> [Work to complete]: Say how many lines below have "auto" in them, giving the number alone.

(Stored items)
#[global] Instance lineage_ok_proper run :
  Proper (lineage_eq run ==> eq ==> eq ==> eq ==> iff) (λ d, lineage_ok d run).
Proof.
  assert (∀ d d' s w t, lineage_eq run d d' → lineage_ok d run s w t → lineage_ok d' run s w t) as H.
  { intros d d' s w t Hd [H1 H2 (job & j & Hj & Hw & Ht & Hs & Ha)].
    unfold history in *. rewrite (le_events _ _ _ Hd) in H1, H2. constructor; [done..|].
    exists job, j. split_and!; [|done..|].
    - by apply (only_job_proper _ _ _ Hd job job eq_refl j j eq_refl).
    - by eapply attempts_ok_eq. }
  intros d d' Hd ? s -> ? w -> ? t ->. split; apply H; done.
Qed.

Definition run_ok (d : ExecutionDb.t) (run : uuid) (r : Run.t) : Prop :=
  Run.id r = run ∧ lineage_ok d run (Run.status r) (Run.workspace_id r) (Run.deadline r).

(** ** The invariant *)

Record ledger_inv (d : ExecutionDb.t) : Prop := {
  li_checks : execution_checks d = true;
  li_runs : ∀ run r, ExecutionDb.runs d !! run = Some r → run_ok d run r;
  li_jobs : ∀ k j, ExecutionDb.jobs d !! k = Some j → is_Some (ExecutionDb.runs d !! Job.run_id j);
  li_attempts : ∀ k a, ExecutionDb.run_attempts d !! k = Some a →
    is_Some (ExecutionDb.runs d !! RunAttempt.run_id a);
  li_events : ∀ e, e ∈ ExecutionDb.run_events d →
    is_Some (ExecutionDb.runs d !! RunEvent.run_id e) }.

Lemma elem_of_events_of run d e :
  e ∈ events_of run d ↔ e ∈ ExecutionDb.run_events d ∧ RunEvent.run_id e = run.
Proof. unfold events_of. rewrite list_elem_of_filter. naive_solver. Qed.

(** Two databases agree on everything that belongs to a run. *)
Definition same (run : uuid) (d d' : ExecutionDb.t) : Prop :=
  ExecutionDb.runs d !! run = ExecutionDb.runs d' !! run ∧ lineage_eq run d d'.

#[global] Instance same_equivalence run : Equivalence (same run).
Proof.
  split.
  - intros d. by split.
  - intros d d' [H1 H2]. split; by symmetry.
  - intros d d' d'' [H1 H2] [H1' H2']. split; by etrans.
Qed.

(** A change that is confined to one run, and leaves it consistent, preserves
    the invariant. *)
Lemma ledger_inv_update d d' run r :
  ledger_inv d → (∀ run', run' ≠ run → same run' d d') →
  execution_checks d' = true → ExecutionDb.runs d' !! run = Some r → run_ok d' run r →
  ledger_inv d'.
Proof.
  intros [_ Hruns Hjobs Hatt Hev] Hsame Hchecks Hr Hok.
  assert (∀ run', (run' ≠ run → is_Some (ExecutionDb.runs d !! run')) →
            is_Some (ExecutionDb.runs d' !! run')) as Hfk.
  { intros run' H. destruct (decide (run' = run)) as [->|Hne]; [by eexists|].
    destruct (Hsame run' Hne) as [<- _]. auto. }
  constructor; [done|..].
  - intros run' r' Hr'. destruct (decide (run' = run)) as [->|Hne]; [congruence|].
    destruct (Hsame run' Hne) as [Hrow Hlin]. rewrite <- Hrow in Hr'.
    destruct (Hruns run' r' Hr') as [Hid Hlo]. split; [done|].
    by apply (lineage_ok_proper _ _ _ Hlin _ _ eq_refl _ _ eq_refl _ _ eq_refl).
  - intros k j Hk. apply Hfk. intros Hne. apply (Hjobs k).
    by apply (le_jobs _ _ _ (proj2 (Hsame _ Hne))).
  - intros k a Hk. apply Hfk. intros Hne. apply (Hatt k).
    by apply (le_attempts _ _ _ (proj2 (Hsame _ Hne))).
  - intros e He. apply Hfk. intros Hne. apply (Hev e).
    assert (e ∈ events_of (RunEvent.run_id e) d') as He' by by apply elem_of_events_of.
    rewrite <- (le_events _ _ _ (proj2 (Hsame _ Hne))) in He'.
    by apply elem_of_events_of in He' as [??].
Qed.

(** Tables that no run's lineage depends on may change freely. *)
Lemma ledger_inv_frame d d' :
  ledger_inv d → execution_checks d' = true →
  ExecutionDb.runs d' = ExecutionDb.runs d → ExecutionDb.jobs d' = ExecutionDb.jobs d →
  ExecutionDb.run_attempts d' = ExecutionDb.run_attempts d →
  ExecutionDb.run_events d' = ExecutionDb.run_events d → ledger_inv d'.
Proof.
  intros [_ H1 H2 H3 H4] Hch Hr Hj Ha He.
  assert (∀ run, lineage_eq run d d') as Hlin.
  { intros run. constructor; intros; rewrite ?Hj, ?Ha; [done..|]. unfold events_of. by rewrite He. }
  constructor; rewrite ?Hr, ?Hj, ?Ha, ?He; try done.
  intros run r Hrow. destruct (H1 run r Hrow) as [Hid Hlo]. split; [done|].
  by apply (lineage_ok_proper _ _ _ (Hlin run) _ _ eq_refl _ _ eq_refl _ _ eq_refl).
Qed.

(** ** Elementary writes are confined to one run *)

(** Every row that differs between two tables belongs to [run]. *)
Definition owned {R} (run_id : R → uuid) (run : uuid) (m m' : gmap uuid R) : Prop :=
  ∀ k, m !! k = m' !! k
       ∨ (∀ x, m !! k = Some x → run_id x = run) ∧ (∀ x, m' !! k = Some x → run_id x = run).

Section owned.
Context {R : Type} (run_id : R → uuid) (run : uuid).
Implicit Types (m : gmap uuid R).

Lemma owned_refl m : owned run_id run m m.
Proof. intros k. by left. Qed.

Lemma owned_alter m k f :
  (∀ x, m !! k = Some x → run_id x = run ∧ run_id (f x) = run) → owned run_id run m (alter f k m).
Proof.
  intros Hk k'. rewrite lookup_alter. case_decide; [subst k'; right|by left].
  destruct (m !! k) as [x|]; cbn; [|done]. destruct (Hk x eq_refl). naive_solver.
Qed.

Lemma owned_insert m k x : m !! k = None → run_id x = run → owned run_id run m (<[k := x]> m).
Proof.
  intros Hk Hx k'. rewrite lookup_insert. case_decide; [subst k'; right|by left].
  rewrite Hk. naive_solver.
Qed.

Lemma owned_lookup m m' run' k x :
  owned run_id run m m' → run' ≠ run → run_id x = run' → m !! k = Some x ↔ m' !! k = Some x.
Proof. intros Ho Hne Hx. destruct (Ho k) as [->|[H1 H2]]; [done|]. naive_solver congruence. Qed.
End owned.

Lemma same_of d d' run run' :
  run' ≠ run → ExecutionDb.runs d !! run' = ExecutionDb.runs d' !! run' →
  owned Job.run_id run (ExecutionDb.jobs d) (ExecutionDb.jobs d') →
  owned RunAttempt.run_id run (ExecutionDb.run_attempts d) (ExecutionDb.run_attempts d') →
  events_of run' d = events_of run' d' → same run' d d'.
Proof.
  intros Hne Hr Hj Ha He. split; [done|]. constructor; [..|done].
  - intros k j ?. by eapply owned_lookup.
  - intros k a ?. by eapply owned_lookup.
Qed.

Lemma events_of_append_ne run' d e :
  RunEvent.run_id e ≠ run' →
  events_of run' d
  = events_of run' (d <| ExecutionDb.run_events := ExecutionDb.run_events d ++ [e] |>).
Proof.
  intros He. unfold events_of. cbn. by rewrite filter_app, filter_cons_False, app_nil_r by done.
Qed.

Lemma events_of_append run d e :
  RunEvent.run_id e = run →
  events_of run (d <| ExecutionDb.run_events := ExecutionDb.run_events d ++ [e] |>)
  = events_of run d ++ [e].
Proof. intros He. unfold events_of. cbn. by rewrite filter_app, filter_cons_True by done. Qed.
Lemma close_run_change d run job r j attempt status code now e :
  ledger_inv d → ExecutionDb.runs d !! run = Some r → only_job d run job j →
  RunStatus.terminal (Run.status r) = false → RunStatus.terminal status = true →
  error_code_checks status code = true → the_attempt d run attempt → next_event d run e →
  RunEvent.status e = status → step (Run.status r) (RunEvent.event_type e) status →
  run_change run d (close_run d run job attempt status code now e).
Proof.
  intros Hinv Hr Hj Hnt Ht Hcode Hatt Hev Hes Hst.
  pose proof (lineage_job d run job r j Hinv Hr Hj) as (Hjw & Hjt & Hjs & Hao).
  assert (Job.run_id j = run) as Hjr by apply Hj.
  pose proof (li_checks d Hinv) as Hch. pose proof Hev as (Her & _).
  assert (∀ j, ExecutionDb.jobs d !! job = Some j → Job.run_id j = run) as Hjob
    by (intros j' ?; by eapply job_of_run).
  eapply (lineage_update d run job r j Hinv Hr Hj).
  - intros run' Hne. apply (same_of _ _ run); [done|..]; cbn.
    + by rewrite lookup_alter_ne by done.
    + apply owned_alter. cbn. auto.
    + destruct attempt as [k|]; [|apply owned_refl]. destruct Hatt as [a (Hk & Ha & _)].
      apply owned_alter. cbn. rewrite Hk. by intros a' [= <-].
    + by apply (events_of_append_ne run' d); congruence.
  - apply execution_checks_spec in Hch as (H1 & H2 & H3 & H4 & H5 & H6 & H7 & H8).
    apply execution_checks_spec. split_and!; [done|..|done|done].
    + eapply all_rows_alter; [done..|]. pose proof (proj1 (all_rows_spec _ _) H2 _ _ Hr) as Hc.
      unfold Run.checks in *. cbn. breflect. rewrite Ht, Hcode. cbn. rewrite !andb_true_r.
      rewrite !andb_true_iff, !Z.leb_le. split_and!; done.
    + done.
    + eapply all_rows_alter; [done|apply Hj|]. pose proof (proj1 (all_rows_spec _ _) H4 _ _ (proj1 Hj)) as Hc.
      unfold Job.checks in *. cbn. breflect. rewrite job_status_for_terminal, Ht.
      rewrite !andb_true_iff, Z.ltb_lt, Z.leb_le. split_and!; try done. by destruct status.
    + destruct attempt as [k|]; [|done]. destruct Hatt as [a (Hk & Ha & _)].
      eapply all_rows_alter; [done..|]. pose proof (proj1 (all_rows_spec _ _) H5 _ _ Hk) as Hc.
      unfold RunAttempt.checks in *. cbn. breflect. rewrite Ht, Hcode, orb_true_r. cbn. lia.
    + apply forallb_snoc; [done|]. by eapply next_event_checks.
  - constructor; [|cbn; by rewrite dom_alter_L..|].
    + unfold listeners_accept. rewrite !andb_true_iff. split_and!; cbn.
      * apply status_update_ok_alter. intros o. rewrite Hr. intros [= <-]. auto.
      * apply status_update_ok_alter. intros o. destruct Hj as [-> _]. intros [= <-]. right.
        by rewrite Hjs, job_status_for_terminal.
      * destruct attempt as [k|]; [|apply status_update_ok_refl].
        destruct Hatt as [a (Hk & _ & Ha)]. apply status_update_ok_alter. rewrite Hk.
        intros o [= <-]. right. by apply active_not_terminal_attempt.
    + destruct attempt; cbn; [by rewrite dom_alter_L|done].
  - done.
  - cbn. by rewrite lookup_alter_eq, Hr.
  - done.
  - done.
  - done.
  - by eapply (only_job_alter d).
  - done.
  - done.
  - done.
  - eapply (attempts_ok_closed d); [done..| |reflexivity].
    intros a. by apply terminal_not_active.
  - apply (event_history d run r Hinv Hr _ e); [by apply (events_of_append run d)|done..].
Qed.
#[global] Instance swept_preorder : PreOrder swept.
Proof.
  split; [done|]. intros d1 d2 d3 [A1 E1 T1] [A2 E2 T2].
  constructor; [by rewrite A2|intros k; by rewrite E2|by rewrite T2].
Qed.

(** ** Reads of the lease operations *)

#[global] Instance fetch_membership_reads w u : ReadOnly (fetch_membership w u).
Proof. apply _. Qed.
#[global] Instance fetch_reads {R} (t : Db.t → gmap uuid R) id P : ReadOnly (fetch t id P).
Proof. apply _. Qed.
#[global] Instance select_observed_reads w c v o p : ReadOnly (select_observed w c v o p).
Proof. destruct o; apply _. Qed.
#[global] Instance load_run_target_reads r : ReadOnly (load_run_target r).
Proof. unfold load_run_target. apply _. Qed.
#[global] Instance select_workspace_reads w : ReadOnly (select_workspace w).
Proof. apply _. Qed.
#[global] Instance job_for_run_reads run : ReadOnly (job_for_run run).
Proof. apply _. Qed.
#[global] Instance active_attempt_reads run : ReadOnly (_active_attempt run).
Proof. apply _. Qed.
#[global] Instance select_joined_reads P column n : ReadOnly (select_joined P column n).
Proof. intros env s. by eexists. Qed.
#[global] Instance select_membership_reads w u : ReadOnly (select_membership w u).
Proof. apply _. Qed.

Section operations.
Context (E : exn → Prop) (env : Env) (HE : ∀ e, expected e → E e).

Lemma wp_raise_expected {A} e (Q : A → Session → Prop) s : expected e → wp (raise e) E Q env s.
Proof. intros He. apply wp_raise. by apply HE. Qed.

(** [_execution_state] returns the singleton row, which exists afterwards. *)
Lemma wp__execution_state s (Q : SystemExecutionState.t → Session → Prop) :
  sess_inv ∅ s →
  (∀ st s', sess_inv ∅ s' → ExecutionDb.system_execution_state (exec s') = Some st →
     is_Some (ExecutionDb.system_execution_state (flushed_exec s')) →
     exec s' = exec s <| ExecutionDb.system_execution_state := Some st |> → Q st s') →
  wp _execution_state E Q env s.
Proof.
  intros Hs HQ. unfold _execution_state. wp_steps.
  destruct (ExecutionDb.system_execution_state (flushed_execution s)) as [st|] eqn:Hst.
  - wp_steps. destruct (si_state _ _ Hs) as [st' Hst']; [by eexists|].
    rewrite Hst'. apply wp_ret, HQ; [done..|by eexists|]. destruct (exec s). cbn in *. by subst.
  - wp_steps. set (st := SystemExecutionState.mk 1 false _).
    eapply wp_flush_inv with (dirty := ∅).
    + pose proof Hs as [Hc Hl Hi Hre Hreq Hlin Hru Hste Hext]. constructor; cbn; try done.
      * eapply ledger_inv_frame; [done| |done..]. pose proof (li_checks _ Hl) as Hch.
        apply execution_checks_spec in Hch as (_ & Hrest). apply execution_checks_spec.
        split; [by intros ? [= <-]|done].
      * intros run _. destruct (Hlin run (not_elem_of_empty run)) as [L1 L2 L3].
        constructor; [done..|]. by rewrite L3.
      * by destruct Hext.
    + intros Hs'. apply wp_ret, HQ; [done..|by eexists|done].
Qed.

Lemma wp__locked_run dirty s w run (Q : uuid → Session → Prop) :
  sess_inv dirty s →
  (∀ r, run ∉ dirty → ExecutionDb.runs (exec s) !! run = Some r → Q run s) →
  run ∉ dirty → wp (_locked_run w run) E Q env s.
Proof.
  intros Hs HQ Hrun. unfold _locked_run. wp_steps.
  destruct (by_id _ _ _) as [k|] eqn:Hk; [|by apply wp_raise_expected].
  apply by_id_Some in Hk as (-> & r & Hr & _). apply wp_ret.
  pose proof (si_runs _ _ Hs run Hrun) as Hst. unfold flushed_execution in Hr. rewrite Hr in Hst.
  destruct (ExecutionDb.runs (exec s) !! run) as [r'|] eqn:Hr'; [by eapply HQ|done].
Qed.

(** In a unit of work that has not written yet. *)
Lemma wp__execution_state_clean s (Q : SystemExecutionState.t → Session → Prop) :
  sess_inv ∅ s → flushed s = work s →
  (∀ st s', sess_inv ∅ s' → flushed s' = work s' → ExecutionDb.system_execution_state (exec s') = Some st →
     exec s' = exec s <| ExecutionDb.system_execution_state := Some st |> →
     (ExecutionDb.system_execution_state (exec s) = Some st
      ∨ ExecutionDb.system_execution_state (exec s) = None ∧ SystemExecutionState.execution_epoch st = 1
        ∧ SystemExecutionState.dispatch_quarantined st = false) → Q st s') →
  wp _execution_state E Q env s.
Proof.
  intros Hs Hfw HQ.
  assert (wp _execution_state (λ _, True) (λ st s', flushed s' = work s' ∧
     (ExecutionDb.system_execution_state (exec s) = Some st
      ∨ ExecutionDb.system_execution_state (exec s) = None ∧ SystemExecutionState.execution_epoch st = 1
        ∧ SystemExecutionState.dispatch_quarantined st = false)) env s) as Hclean.
  { unfold _execution_state, flushed_execution. apply wp_bind, wp_gets. rewrite Hfw.
    destruct (ExecutionDb.system_execution_state (exec s)) as [st|] eqn:Hst.
    - apply wp_bind, wp_gets. rewrite Hst. apply wp_ret. by split; [|left].
    - wp_steps. unfold wp, flush. destruct (conflict _); [done|].
      destruct (listeners_accept _ _); cbn; [|done]. destruct (schema_checks _); cbn; [|done].
      split; [done|by right]. }
  eapply wp_conseq; [apply wp_and; [|exact Hclean]|].
  - eapply (wp__execution_state _ (λ st s', sess_inv ∅ s' ∧ ExecutionDb.system_execution_state (exec s') = Some st
      ∧ exec s' = exec s <| ExecutionDb.system_execution_state := Some st |>)); [done|]. auto.
  - intros st s' ((H1 & H2 & H3) & H4 & H5). by apply HQ.
Qed.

> [Task answer]: 4